PROBLEM DESCRIPTION:
Filter the entries below, keeping every line that has the word "baselineSet".

EXTRACTED RECORDS:
• • • • • • •

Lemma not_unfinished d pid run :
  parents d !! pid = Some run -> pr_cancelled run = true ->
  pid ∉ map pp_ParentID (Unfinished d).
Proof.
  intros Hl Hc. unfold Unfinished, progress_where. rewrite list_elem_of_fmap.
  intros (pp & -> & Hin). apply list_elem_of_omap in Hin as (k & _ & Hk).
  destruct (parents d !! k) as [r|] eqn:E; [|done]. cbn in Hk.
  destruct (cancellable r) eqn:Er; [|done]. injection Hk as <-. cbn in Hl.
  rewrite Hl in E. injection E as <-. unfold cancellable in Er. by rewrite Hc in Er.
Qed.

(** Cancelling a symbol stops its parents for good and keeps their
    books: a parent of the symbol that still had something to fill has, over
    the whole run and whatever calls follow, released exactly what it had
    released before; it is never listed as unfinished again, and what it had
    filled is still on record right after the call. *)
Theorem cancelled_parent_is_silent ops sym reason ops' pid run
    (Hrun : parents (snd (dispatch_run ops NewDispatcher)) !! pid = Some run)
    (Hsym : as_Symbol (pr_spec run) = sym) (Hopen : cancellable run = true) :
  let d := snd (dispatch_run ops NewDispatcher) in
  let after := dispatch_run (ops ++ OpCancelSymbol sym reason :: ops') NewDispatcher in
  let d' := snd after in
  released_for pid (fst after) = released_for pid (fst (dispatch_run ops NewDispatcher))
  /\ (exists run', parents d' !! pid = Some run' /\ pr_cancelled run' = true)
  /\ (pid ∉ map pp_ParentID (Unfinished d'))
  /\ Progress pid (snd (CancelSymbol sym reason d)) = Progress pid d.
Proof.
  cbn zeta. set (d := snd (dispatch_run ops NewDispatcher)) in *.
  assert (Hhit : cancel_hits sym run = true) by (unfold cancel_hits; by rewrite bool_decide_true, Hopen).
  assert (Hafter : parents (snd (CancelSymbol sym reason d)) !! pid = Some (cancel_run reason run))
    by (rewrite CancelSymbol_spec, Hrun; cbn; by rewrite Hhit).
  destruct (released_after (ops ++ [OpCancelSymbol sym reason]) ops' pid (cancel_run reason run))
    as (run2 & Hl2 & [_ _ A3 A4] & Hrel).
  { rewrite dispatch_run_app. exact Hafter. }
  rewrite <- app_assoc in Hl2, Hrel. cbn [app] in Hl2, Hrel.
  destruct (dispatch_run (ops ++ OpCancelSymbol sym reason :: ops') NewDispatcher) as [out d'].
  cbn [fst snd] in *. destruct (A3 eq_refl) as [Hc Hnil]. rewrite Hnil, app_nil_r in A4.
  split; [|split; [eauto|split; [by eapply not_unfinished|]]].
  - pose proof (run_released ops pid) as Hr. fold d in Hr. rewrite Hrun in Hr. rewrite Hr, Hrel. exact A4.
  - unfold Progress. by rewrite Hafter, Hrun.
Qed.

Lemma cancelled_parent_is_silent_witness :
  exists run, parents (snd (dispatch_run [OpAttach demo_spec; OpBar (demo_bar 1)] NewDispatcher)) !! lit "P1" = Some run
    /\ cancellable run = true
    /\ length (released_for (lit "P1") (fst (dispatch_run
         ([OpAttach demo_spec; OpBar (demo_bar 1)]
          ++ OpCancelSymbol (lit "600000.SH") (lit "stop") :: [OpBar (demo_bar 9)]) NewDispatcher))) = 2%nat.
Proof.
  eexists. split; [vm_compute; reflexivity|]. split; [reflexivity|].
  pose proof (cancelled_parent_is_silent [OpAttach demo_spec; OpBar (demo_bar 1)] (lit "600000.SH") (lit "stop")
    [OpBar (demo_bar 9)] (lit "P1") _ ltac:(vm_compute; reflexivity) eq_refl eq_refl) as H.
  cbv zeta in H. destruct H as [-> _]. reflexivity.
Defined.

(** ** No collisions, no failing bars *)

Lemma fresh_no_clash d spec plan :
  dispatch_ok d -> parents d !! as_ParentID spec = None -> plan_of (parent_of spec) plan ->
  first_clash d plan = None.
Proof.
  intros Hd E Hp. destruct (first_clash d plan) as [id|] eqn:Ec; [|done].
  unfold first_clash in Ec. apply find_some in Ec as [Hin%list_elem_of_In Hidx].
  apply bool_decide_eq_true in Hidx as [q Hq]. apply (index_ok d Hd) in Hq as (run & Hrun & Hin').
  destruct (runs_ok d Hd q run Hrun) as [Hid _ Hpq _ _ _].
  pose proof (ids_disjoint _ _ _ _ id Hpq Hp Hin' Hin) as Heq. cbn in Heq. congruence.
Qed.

• • • • • • •

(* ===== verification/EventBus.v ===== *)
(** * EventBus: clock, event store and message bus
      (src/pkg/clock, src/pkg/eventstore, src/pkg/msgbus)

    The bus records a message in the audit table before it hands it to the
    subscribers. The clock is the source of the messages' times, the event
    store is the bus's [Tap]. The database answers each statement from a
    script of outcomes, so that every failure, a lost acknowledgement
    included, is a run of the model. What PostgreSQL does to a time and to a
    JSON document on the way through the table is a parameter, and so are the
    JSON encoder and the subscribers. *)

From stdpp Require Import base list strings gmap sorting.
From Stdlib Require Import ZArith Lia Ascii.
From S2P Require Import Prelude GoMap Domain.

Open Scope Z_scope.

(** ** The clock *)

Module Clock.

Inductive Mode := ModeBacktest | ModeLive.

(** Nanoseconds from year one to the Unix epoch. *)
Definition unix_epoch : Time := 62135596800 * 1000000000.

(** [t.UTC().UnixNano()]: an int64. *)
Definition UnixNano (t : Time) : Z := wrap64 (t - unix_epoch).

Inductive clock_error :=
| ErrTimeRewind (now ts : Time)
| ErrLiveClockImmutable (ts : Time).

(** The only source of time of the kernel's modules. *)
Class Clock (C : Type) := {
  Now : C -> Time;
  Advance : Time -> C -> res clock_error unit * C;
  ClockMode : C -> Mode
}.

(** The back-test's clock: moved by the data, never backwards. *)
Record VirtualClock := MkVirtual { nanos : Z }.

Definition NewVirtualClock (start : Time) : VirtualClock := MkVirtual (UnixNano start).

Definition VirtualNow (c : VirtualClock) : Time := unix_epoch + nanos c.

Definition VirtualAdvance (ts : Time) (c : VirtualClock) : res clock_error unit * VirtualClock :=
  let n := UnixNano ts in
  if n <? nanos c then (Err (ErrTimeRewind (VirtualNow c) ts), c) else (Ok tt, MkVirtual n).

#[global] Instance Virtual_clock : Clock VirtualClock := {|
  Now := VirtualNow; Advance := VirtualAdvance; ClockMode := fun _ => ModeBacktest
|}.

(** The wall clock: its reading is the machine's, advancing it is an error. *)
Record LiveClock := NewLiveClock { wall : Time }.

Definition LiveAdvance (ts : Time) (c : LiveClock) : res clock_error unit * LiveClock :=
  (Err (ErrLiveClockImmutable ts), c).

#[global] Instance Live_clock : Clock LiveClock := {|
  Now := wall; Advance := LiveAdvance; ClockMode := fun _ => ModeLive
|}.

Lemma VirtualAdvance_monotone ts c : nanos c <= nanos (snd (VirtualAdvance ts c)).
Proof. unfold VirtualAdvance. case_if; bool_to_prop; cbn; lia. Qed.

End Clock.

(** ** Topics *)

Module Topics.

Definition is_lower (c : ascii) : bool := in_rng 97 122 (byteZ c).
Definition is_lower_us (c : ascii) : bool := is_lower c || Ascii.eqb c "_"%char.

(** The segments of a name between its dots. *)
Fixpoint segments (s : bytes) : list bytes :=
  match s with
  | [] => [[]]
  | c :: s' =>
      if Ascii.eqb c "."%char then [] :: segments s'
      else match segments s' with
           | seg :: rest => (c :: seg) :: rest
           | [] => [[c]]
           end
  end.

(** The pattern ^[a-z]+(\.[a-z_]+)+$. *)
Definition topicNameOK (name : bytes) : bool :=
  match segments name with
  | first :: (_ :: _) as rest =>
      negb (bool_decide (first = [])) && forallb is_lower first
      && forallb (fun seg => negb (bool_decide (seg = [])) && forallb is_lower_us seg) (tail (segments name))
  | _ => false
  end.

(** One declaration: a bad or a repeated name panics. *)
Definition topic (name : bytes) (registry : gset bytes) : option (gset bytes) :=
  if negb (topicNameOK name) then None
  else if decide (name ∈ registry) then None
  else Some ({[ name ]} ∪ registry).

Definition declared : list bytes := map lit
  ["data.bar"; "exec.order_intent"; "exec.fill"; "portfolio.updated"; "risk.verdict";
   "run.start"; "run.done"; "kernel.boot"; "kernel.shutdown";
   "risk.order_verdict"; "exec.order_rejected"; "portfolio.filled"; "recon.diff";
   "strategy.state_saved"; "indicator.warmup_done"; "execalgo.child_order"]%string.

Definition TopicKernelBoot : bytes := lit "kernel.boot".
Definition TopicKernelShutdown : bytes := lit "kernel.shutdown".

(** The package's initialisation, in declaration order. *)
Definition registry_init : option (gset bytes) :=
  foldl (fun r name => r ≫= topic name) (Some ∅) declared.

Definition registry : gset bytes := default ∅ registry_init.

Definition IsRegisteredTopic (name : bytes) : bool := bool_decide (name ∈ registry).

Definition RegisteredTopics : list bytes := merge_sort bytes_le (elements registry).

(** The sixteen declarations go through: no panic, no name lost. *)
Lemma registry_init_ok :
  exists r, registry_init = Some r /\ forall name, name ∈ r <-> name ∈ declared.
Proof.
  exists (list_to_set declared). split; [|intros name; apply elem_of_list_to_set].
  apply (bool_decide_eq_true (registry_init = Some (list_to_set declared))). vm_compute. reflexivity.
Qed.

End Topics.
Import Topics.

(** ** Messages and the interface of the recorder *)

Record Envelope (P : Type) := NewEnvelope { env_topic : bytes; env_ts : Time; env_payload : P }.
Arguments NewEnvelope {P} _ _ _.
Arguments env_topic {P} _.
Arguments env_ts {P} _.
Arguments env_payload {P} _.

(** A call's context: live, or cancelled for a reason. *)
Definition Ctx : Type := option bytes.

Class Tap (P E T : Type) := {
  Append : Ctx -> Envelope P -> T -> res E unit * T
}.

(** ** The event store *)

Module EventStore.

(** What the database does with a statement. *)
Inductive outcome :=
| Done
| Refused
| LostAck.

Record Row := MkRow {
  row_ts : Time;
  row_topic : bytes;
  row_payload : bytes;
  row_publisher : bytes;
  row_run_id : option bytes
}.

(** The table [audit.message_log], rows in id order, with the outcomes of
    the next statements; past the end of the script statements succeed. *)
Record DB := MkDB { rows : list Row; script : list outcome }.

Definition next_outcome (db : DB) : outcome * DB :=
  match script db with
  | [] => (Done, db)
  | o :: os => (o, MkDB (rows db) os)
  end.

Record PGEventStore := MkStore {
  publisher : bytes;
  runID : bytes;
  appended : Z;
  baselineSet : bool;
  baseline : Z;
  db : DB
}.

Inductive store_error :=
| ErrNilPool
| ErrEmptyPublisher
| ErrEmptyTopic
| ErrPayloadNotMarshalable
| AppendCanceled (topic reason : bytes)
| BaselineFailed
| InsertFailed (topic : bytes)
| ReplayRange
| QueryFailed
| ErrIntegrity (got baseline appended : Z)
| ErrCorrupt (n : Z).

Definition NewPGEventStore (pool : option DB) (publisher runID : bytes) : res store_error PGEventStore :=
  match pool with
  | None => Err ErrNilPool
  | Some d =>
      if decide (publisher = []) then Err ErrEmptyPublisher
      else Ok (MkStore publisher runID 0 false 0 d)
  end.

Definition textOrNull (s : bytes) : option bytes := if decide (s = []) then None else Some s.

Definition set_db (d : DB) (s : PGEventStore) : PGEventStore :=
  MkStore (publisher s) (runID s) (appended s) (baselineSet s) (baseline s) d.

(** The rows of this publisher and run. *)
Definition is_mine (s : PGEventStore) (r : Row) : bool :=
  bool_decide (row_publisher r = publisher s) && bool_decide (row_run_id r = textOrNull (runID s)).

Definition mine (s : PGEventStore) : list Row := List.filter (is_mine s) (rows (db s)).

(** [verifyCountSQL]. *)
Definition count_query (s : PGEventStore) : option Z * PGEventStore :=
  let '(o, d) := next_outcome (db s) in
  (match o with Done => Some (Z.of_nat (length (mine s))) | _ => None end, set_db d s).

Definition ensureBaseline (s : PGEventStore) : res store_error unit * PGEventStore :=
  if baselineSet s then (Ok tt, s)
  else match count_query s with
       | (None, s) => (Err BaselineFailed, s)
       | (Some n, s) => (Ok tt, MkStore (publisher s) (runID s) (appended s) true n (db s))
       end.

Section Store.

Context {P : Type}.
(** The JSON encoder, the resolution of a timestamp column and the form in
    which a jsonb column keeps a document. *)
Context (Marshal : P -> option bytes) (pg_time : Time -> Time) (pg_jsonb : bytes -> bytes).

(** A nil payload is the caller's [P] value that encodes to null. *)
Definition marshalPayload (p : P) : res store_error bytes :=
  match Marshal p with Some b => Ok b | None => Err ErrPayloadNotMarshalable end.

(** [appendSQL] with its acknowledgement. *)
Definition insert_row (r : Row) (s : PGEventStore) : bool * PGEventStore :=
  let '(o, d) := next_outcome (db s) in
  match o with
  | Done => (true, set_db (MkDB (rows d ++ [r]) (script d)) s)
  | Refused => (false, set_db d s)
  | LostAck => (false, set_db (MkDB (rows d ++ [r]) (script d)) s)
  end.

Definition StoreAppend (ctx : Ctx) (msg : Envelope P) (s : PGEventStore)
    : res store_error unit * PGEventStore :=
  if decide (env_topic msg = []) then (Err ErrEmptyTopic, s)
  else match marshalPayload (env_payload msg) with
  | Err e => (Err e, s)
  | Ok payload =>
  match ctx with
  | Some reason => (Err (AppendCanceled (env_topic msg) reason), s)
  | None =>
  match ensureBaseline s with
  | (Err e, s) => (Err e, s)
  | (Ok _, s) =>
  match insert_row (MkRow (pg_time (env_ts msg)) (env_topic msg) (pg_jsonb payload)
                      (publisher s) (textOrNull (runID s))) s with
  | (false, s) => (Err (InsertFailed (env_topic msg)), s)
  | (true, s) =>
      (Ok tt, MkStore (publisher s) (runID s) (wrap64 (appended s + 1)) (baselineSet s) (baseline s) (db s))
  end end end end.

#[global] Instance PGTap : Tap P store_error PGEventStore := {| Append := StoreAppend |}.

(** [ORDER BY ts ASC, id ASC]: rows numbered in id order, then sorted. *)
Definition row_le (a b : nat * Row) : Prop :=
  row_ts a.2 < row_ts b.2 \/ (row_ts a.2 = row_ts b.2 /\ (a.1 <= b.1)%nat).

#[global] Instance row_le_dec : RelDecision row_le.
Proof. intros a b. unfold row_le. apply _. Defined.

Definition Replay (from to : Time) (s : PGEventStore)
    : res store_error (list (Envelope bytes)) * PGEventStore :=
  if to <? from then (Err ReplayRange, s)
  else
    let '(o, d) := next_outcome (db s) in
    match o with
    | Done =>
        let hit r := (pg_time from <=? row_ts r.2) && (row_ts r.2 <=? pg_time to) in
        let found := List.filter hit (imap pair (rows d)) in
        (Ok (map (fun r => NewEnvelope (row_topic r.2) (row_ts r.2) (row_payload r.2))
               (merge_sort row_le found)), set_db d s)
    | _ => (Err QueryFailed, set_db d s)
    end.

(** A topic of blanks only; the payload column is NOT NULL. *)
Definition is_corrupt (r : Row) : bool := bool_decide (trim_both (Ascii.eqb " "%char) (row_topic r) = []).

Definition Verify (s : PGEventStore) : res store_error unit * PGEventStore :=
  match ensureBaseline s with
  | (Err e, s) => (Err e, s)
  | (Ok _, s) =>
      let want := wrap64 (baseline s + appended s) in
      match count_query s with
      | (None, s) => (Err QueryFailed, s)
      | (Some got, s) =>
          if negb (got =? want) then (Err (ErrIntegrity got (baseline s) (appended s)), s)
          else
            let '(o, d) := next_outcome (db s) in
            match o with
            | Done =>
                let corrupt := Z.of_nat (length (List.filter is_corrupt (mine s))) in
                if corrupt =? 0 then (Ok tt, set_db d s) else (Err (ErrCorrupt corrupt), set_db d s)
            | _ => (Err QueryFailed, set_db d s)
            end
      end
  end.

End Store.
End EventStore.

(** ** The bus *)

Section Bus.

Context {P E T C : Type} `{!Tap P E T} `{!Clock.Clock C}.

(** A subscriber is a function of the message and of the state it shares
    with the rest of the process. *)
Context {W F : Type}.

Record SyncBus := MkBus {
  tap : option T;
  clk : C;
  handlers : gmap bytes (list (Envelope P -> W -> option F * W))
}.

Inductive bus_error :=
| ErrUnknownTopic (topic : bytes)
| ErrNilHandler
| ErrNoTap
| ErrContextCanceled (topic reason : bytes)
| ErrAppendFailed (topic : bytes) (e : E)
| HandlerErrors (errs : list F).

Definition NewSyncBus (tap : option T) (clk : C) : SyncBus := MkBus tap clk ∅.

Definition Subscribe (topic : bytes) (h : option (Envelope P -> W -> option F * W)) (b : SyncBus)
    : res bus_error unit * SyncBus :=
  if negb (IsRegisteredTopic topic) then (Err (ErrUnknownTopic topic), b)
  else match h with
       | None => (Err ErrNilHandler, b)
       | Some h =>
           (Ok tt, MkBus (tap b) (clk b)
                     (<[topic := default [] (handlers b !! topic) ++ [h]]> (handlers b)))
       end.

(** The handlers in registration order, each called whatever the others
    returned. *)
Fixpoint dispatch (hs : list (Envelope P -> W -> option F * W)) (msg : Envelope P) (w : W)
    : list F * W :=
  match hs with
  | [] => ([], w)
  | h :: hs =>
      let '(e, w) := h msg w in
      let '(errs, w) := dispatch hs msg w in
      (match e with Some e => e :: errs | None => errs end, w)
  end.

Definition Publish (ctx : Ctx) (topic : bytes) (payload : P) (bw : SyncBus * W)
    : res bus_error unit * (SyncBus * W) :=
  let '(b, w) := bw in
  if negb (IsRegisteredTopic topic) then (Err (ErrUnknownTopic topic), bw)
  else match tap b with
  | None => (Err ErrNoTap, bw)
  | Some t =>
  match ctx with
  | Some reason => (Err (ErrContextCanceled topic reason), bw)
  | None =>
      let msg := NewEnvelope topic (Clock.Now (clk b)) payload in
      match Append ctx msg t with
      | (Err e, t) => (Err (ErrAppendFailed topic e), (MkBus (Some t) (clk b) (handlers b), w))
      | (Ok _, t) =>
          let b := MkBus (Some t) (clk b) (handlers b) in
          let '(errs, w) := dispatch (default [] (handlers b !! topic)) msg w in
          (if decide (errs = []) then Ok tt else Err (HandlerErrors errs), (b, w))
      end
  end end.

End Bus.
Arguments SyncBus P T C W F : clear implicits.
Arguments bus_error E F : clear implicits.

• • • • • • •

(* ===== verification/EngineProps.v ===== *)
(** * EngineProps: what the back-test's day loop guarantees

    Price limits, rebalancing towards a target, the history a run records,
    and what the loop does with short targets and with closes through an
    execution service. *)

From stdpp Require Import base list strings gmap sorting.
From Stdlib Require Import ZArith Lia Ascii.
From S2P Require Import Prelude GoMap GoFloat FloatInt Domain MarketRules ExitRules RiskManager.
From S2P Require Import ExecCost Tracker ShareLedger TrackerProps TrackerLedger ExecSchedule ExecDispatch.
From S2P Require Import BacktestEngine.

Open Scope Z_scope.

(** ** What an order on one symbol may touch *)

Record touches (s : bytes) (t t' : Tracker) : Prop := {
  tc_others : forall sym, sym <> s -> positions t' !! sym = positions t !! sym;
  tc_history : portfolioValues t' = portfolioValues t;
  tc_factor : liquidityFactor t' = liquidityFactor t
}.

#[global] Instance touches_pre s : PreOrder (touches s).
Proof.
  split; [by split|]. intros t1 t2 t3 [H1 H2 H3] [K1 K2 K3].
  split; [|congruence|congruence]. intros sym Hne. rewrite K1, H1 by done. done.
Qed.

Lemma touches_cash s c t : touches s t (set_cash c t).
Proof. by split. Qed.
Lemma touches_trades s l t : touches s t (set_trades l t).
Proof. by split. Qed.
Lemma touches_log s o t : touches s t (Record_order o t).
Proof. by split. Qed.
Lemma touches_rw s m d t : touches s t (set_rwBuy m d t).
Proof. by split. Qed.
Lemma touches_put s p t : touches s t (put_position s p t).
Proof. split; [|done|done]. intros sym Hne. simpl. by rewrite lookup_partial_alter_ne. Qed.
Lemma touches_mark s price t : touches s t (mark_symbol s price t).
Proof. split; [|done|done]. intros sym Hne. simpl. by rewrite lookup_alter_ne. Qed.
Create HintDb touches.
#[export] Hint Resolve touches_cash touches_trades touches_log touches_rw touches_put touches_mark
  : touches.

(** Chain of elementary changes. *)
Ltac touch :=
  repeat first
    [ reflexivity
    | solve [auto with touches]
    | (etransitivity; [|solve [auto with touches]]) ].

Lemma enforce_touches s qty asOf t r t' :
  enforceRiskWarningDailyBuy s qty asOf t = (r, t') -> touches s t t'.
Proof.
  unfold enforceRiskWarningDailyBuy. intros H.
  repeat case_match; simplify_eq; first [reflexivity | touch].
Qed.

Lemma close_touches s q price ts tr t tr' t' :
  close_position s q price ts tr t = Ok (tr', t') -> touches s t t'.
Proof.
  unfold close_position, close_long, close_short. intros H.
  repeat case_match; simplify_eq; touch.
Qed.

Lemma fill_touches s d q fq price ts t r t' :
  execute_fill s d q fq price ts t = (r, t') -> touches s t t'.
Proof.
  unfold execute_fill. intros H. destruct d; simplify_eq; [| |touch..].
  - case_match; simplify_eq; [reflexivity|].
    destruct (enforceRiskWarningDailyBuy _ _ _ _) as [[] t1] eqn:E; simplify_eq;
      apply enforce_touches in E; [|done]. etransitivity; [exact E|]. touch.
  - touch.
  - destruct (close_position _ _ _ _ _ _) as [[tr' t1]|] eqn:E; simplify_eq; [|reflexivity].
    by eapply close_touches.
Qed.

• • • • • • •

ANSWER TO THIS EXERCISE:
  baselineSet : bool;
  MkStore (publisher s) (runID s) (appended s) (baselineSet s) (baseline s) d.
  if baselineSet s then (Ok tt, s)
      (Ok tt, MkStore (publisher s) (runID s) (wrap64 (appended s + 1)) (baselineSet s) (baseline s) (db s))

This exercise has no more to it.